How does the Google Docs PDF viewer work?

Jeeva Subburaj picture Jeeva Subburaj · Jan 26, 2010 · Viewed 35.4k times · Source

I am curious to know how the Google Docs PDF viewer works? It's not a flash like scribd.com; it looks like pure HTML. Any idea how do they did it?

Sample link to view the PDF

Answer

Ben Everard picture Ben Everard · Jan 26, 2010

Google is simply serving up an an image (right click -> save as), with an overlay to highlight text.

You should check out this SO question where others go into more detail.

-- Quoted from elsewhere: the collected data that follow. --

(** ** A concrete extraction *)

Definition ex_model (fields : list ExtractedField) : LLMClient nat :=
  mk_LLMClient "mock" "http://localhost:9999/v1" (fun _ _ _ n => (S n, Ok fields)).

Definition ex_profile : MappingProfile :=
  mk_MappingProfile "default" "1.0" [mk_FieldMapping "email" "contact.email" "Contact" true] (8 # 10).

Definition ex_field (q : Q) : ExtractedField := mk_ExtractedField "email" "Contact" (JStr "a@b.c") None q false [].

Definition ex_input : ExtractInput := mk_ExtractInput "doc1" "pdf" None None true true.

Abbreviation ex_extract llm :=
  (extract (T := unit) (V := nat) (fun n => "x" +:+ pretty (Z.of_nat n)) (fun s => s) (fun s => s) (fun _ => None)
     (extract_text (fun _ => Ok [Some "A page with enough text"; None]) (fun _ => Err AssertionError) exn_name)
     (fun content pages => Ok (ocr true (fun _ => true) (fun _ _ => Ok ("scan", ["90"])) (fun _ => Some 90%Q) content pages))
     llm [("default", ex_profile)] None ex_input "%PDF").

Definition ex_xsys : sys unit nat := mk_sys tt 0%nat 0 0.

Definition ex_proposal : ExtractionProposal :=
  match snd (ex_extract (Some (ex_model [ex_field (7 # 10); ex_field 3])) ex_xsys) with
  | Ok x => x
  | Err _ => mk_ExtractionProposal "" "" "" [] build_email_coverage "" None true []
  end.

Lemma proposal_sound_witness :
  is_complete (xp_page_coverage ex_proposal) = true /\ pc_ocr_pages (xp_page_coverage ex_proposal) = [2] /\
  map xf_confidence (xp_fields ex_proposal) = [7 # 10; 1]%Q /\
  map xf_requires_verification (xp_fields ex_proposal) = [true; true].
Proof.
  split; [|vm_compute; repeat split].
  eapply (proposal_sound (T := unit) (V := nat) (fun n => "x" +:+ pretty (Z.of_nat n)) (fun s => s) (fun s => s)
    (fun _ => None) (fun _ => Ok [Some "A page with enough text"; None]) (fun _ => Err AssertionError) exn_name
    true (fun _ => true) (fun _ _ => Ok ("scan", ["90"])) (fun _ => Some 90%Q) [("default", ex_profile)] None
    (Some (ex_model [ex_field (7 # 10); ex_field 3])) ex_input "%PDF" ex_xsys).
  vm_compute. reflexivity.
Defined.

Lemma residency_fails_closed_witness :
  is_allowed ["https://eu."] false "http://localhost:9999/v1" = false /\
  snd (ex_extract (Some (ResidencyGuard ["https://eu."] false (ex_model []))) ex_xsys) =
    Err (ResidencyError "http://localhost:9999/v1") /\
  sys_world (fst (ex_extract (Some (ResidencyGuard ["https://eu."] false (ex_model []))) ex_xsys)) = 0%nat.
Proof.
  split; [reflexivity|]. split; [vm_compute; reflexivity|].
  eapply (proj1 (proj2 (residency_fails_closed (T := unit) (V := nat) (fun n => "x" +:+ pretty (Z.of_nat n))
    (fun s => s) (fun s => s) (fun _ => None) (fun _ => Ok [Some "A page with enough text"; None])
    (fun _ => Err AssertionError) exn_name true (fun _ => true) (fun _ _ => Ok ("scan", ["90"])) (fun _ => Some 90%Q)
    [("default", ex_profile)] None ["https://eu."] false (ex_model []) ex_input "%PDF" ex_xsys eq_refl))).
  vm_compute. reflexivity.
Defined.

You should also look through the source of your PDF link, it would appear Google are passing the PDF link through to be converted into an image.

Example:

<script type="text/javascript"> 
        var gviewElement = document.getElementById('gview');
        var config = {

          'api': false,
          'chrome': true,
          'csi': true,
          'ddUrl': "http://www.idfcmf.com/downloads/monthly_fund/2009/IDFC-Premier-Equityfund-jan10.pdf",
          'element': gviewElement,
          'embedded': false,
          'initialQuery': "",
          'oivUrl': "http://docs.google.com/viewer?url\x3dhttp%3A%2F%2Fwww.idfcmf.com%2Fdownloads%2Fmonthly_fund%2F2009%2FIDFC-Premier-Equityfund-jan10.pdf",
          'sdm': 200,
          'userAuthenticated': true
        };

        var gviewApp = _createGView(config);
        gviewApp.setProgress(50);


          window.jstiming.load.name = 'view';

          window.jstiming.load.tick('_dt');

      </script> 

Edit

Also if you were to view the PDF viewer in Firefox with Firebug, you will notice that when you 'highlight' text it's really only enabling a load of divs, I'm guessing Google scans the document using OCR, detects where the text is and provides a matrix of coordinates on which to base the div placement on, when you click and drag it introgates the mouse pointer location to determine which divs to display.